[Opening Data excerpts section]
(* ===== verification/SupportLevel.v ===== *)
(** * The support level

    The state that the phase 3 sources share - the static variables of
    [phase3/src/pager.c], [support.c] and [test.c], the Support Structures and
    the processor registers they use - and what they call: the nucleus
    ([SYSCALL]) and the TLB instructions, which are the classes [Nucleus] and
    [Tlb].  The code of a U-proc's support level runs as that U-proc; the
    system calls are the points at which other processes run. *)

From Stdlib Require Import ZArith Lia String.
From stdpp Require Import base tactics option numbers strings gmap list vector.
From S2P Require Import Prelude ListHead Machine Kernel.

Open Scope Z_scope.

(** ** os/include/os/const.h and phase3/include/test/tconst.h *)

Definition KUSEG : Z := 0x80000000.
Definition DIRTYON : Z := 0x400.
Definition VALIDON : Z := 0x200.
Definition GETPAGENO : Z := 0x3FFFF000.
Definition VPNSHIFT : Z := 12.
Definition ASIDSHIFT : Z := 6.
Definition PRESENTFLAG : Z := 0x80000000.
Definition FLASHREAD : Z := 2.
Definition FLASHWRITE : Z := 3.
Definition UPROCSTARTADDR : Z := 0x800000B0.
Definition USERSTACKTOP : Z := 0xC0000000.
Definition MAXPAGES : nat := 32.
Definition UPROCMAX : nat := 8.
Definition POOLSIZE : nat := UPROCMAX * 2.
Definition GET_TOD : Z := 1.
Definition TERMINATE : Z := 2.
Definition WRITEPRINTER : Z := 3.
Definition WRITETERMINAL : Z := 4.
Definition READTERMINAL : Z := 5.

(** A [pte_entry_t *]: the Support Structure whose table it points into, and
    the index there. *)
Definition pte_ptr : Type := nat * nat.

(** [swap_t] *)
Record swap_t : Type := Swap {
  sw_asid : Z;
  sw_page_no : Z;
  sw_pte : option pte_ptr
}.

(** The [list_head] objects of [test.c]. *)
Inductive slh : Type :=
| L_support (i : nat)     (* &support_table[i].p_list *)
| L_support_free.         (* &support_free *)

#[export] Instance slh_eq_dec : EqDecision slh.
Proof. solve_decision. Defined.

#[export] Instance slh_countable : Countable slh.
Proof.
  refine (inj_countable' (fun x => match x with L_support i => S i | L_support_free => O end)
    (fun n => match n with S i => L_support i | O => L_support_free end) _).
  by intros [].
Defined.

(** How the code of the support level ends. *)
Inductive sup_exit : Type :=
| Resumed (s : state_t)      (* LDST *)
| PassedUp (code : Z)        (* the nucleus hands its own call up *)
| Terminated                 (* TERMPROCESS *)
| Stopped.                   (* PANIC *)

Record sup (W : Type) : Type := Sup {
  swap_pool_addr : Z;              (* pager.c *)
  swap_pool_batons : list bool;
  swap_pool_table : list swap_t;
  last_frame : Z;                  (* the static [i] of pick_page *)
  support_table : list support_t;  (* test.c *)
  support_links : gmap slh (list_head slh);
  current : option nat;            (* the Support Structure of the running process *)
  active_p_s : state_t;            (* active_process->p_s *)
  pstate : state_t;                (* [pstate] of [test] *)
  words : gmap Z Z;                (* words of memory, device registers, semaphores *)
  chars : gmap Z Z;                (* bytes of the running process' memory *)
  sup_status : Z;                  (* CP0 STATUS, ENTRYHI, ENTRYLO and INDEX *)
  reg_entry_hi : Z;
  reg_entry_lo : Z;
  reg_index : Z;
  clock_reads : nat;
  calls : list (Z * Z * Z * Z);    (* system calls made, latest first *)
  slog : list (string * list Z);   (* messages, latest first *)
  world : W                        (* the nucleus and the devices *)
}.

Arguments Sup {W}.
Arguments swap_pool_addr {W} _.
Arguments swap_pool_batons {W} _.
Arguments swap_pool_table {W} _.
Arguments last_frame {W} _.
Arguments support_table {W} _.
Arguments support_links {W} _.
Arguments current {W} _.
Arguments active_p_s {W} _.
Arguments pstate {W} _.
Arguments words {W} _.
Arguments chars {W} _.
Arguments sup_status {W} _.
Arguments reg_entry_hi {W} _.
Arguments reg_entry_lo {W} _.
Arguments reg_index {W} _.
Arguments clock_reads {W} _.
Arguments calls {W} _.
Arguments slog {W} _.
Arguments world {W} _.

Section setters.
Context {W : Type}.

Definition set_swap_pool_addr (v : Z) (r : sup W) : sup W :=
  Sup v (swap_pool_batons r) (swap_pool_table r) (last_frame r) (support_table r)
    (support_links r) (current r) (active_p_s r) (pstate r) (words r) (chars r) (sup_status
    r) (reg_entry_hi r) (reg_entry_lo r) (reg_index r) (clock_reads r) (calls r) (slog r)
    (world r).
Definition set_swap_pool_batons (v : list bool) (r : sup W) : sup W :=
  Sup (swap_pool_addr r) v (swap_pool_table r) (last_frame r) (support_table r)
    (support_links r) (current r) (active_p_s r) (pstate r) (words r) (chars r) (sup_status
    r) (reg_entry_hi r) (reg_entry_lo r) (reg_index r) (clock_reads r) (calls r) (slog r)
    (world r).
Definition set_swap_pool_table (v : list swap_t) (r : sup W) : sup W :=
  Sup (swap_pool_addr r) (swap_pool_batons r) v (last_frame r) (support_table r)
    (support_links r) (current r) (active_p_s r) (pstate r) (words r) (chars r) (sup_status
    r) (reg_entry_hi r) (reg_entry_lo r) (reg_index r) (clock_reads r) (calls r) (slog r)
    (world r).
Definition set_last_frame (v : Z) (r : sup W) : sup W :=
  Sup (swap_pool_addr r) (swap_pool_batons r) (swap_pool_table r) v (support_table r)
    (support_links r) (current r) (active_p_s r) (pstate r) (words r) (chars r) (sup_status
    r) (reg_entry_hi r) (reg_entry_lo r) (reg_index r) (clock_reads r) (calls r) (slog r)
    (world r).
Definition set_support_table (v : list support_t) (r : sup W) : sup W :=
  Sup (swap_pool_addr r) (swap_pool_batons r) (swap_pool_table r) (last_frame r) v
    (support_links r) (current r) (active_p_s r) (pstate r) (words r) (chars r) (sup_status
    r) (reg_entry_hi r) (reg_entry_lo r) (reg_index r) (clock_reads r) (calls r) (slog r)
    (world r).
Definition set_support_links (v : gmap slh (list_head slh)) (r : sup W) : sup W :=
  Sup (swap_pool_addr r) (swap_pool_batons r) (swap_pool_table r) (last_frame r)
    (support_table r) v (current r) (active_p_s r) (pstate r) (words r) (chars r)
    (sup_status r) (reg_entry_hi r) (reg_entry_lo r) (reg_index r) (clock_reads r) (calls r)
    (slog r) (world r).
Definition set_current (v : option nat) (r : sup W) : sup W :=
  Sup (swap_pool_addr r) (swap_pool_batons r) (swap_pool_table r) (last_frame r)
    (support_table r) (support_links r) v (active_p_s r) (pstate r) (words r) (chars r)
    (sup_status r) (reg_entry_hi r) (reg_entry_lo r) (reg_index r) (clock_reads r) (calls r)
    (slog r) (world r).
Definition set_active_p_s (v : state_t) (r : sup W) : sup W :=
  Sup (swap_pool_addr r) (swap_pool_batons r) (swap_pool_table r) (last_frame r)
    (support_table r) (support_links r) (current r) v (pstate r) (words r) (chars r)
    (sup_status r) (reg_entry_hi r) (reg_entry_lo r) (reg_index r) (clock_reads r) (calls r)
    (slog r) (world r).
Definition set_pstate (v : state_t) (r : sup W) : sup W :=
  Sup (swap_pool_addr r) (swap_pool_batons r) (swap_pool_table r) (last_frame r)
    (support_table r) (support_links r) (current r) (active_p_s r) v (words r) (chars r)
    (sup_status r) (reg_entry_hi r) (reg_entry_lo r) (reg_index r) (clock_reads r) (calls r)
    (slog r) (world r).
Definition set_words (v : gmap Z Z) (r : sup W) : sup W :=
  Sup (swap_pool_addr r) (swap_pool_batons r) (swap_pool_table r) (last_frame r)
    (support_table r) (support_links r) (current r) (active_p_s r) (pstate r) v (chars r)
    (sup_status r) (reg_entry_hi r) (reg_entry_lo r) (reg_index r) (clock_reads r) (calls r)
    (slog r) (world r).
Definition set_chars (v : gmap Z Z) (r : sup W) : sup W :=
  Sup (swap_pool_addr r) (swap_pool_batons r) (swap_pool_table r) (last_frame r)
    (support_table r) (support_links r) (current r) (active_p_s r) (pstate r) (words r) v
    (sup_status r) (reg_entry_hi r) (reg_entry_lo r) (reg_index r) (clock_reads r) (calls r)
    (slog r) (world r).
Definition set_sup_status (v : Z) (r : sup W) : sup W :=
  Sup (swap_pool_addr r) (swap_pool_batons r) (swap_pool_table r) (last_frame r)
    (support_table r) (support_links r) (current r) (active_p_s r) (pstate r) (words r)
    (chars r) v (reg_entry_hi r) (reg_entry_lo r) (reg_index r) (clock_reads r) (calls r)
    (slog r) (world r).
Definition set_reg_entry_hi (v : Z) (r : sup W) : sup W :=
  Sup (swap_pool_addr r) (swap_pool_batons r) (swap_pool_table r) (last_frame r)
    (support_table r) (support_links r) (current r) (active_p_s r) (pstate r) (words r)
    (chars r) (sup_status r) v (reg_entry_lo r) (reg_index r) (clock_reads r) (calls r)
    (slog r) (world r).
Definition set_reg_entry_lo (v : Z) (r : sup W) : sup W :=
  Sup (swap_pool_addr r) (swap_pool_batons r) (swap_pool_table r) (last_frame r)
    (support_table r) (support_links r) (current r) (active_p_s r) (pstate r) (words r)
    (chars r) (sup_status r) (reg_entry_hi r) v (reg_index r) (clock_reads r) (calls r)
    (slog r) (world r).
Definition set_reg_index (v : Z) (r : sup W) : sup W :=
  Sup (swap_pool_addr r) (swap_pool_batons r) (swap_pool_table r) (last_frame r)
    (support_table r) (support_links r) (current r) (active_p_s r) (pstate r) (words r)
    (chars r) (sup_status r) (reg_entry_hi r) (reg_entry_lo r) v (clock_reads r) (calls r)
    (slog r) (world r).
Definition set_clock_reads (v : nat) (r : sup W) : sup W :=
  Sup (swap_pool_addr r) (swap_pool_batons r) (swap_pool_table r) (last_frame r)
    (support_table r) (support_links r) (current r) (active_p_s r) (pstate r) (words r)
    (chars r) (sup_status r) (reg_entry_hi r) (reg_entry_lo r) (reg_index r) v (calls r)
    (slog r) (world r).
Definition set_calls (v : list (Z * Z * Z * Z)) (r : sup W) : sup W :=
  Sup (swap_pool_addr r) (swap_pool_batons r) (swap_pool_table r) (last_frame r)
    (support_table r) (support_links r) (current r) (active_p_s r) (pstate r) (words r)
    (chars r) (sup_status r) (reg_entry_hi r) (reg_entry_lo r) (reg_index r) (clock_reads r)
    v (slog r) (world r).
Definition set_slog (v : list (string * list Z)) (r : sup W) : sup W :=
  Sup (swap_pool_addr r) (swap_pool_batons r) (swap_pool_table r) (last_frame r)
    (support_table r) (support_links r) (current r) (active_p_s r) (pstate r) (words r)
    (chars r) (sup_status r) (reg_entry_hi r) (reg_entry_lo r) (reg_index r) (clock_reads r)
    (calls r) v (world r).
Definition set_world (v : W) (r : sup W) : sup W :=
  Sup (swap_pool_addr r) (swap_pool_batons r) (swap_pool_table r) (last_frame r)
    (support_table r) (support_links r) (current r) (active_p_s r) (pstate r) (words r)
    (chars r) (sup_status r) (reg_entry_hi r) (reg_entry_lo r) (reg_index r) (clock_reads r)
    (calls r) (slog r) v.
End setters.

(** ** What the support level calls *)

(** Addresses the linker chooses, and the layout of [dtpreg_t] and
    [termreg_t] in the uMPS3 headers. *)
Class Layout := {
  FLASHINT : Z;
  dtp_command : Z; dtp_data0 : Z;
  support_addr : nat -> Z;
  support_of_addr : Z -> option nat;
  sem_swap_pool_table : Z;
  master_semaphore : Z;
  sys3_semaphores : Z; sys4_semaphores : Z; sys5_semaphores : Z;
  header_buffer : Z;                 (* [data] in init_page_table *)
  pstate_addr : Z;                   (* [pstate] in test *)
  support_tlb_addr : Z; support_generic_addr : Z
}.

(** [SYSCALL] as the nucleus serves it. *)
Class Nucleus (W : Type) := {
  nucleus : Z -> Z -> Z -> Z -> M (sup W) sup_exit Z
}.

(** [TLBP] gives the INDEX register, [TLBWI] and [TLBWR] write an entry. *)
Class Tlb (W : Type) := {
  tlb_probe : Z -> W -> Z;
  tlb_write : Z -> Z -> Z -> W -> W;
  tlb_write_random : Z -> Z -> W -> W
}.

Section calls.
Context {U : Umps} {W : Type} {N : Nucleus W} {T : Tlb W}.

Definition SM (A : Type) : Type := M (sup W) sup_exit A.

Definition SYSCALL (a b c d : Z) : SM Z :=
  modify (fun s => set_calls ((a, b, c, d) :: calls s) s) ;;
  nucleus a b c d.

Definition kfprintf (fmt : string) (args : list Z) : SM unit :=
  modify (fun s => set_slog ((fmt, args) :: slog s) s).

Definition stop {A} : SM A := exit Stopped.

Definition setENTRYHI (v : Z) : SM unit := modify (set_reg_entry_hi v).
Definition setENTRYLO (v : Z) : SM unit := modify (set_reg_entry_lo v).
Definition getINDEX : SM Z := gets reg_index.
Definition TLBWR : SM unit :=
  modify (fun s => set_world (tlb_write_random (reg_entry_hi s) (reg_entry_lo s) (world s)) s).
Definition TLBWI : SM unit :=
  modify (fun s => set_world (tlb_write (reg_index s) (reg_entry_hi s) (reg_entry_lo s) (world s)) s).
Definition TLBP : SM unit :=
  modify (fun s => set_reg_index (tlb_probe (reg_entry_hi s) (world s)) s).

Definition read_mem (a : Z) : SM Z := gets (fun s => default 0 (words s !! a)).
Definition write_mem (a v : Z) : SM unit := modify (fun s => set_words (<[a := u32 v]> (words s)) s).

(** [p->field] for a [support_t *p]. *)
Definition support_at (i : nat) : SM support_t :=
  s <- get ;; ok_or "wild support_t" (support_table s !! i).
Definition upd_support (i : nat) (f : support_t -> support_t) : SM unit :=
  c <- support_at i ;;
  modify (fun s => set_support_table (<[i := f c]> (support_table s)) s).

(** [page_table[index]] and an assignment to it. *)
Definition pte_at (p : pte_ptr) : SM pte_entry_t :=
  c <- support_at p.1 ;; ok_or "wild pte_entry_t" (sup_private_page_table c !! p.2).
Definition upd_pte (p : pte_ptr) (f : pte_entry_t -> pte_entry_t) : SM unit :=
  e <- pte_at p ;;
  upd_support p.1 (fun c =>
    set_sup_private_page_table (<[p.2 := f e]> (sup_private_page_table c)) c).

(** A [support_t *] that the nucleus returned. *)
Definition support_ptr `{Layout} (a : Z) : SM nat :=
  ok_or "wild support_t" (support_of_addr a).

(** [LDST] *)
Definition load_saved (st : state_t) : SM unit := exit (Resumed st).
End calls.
[Closing Data excerpts section]
** Exercise directions **
Working from the records above, write out verbatim only the lines from the line containing "(** The [list_head] objects of [test.c]. *)" through the line containing "own call up *)".

** Written solution **
(** The [list_head] objects of [test.c]. *)
Inductive slh : Type :=
| L_support (i : nat)     (* &support_table[i].p_list *)
| L_support_free.         (* &support_free *)

#[export] Instance slh_eq_dec : EqDecision slh.
Proof. solve_decision. Defined.

#[export] Instance slh_countable : Countable slh.
Proof.
  refine (inj_countable' (fun x => match x with L_support i => S i | L_support_free => O end)
    (fun n => match n with S i => L_support i | O => L_support_free end) _).
  by intros [].
Defined.

(** How the code of the support level ends. *)
Inductive sup_exit : Type :=
| Resumed (s : state_t)      (* LDST *)
| PassedUp (code : Z)        (* the nucleus hands its own call up *)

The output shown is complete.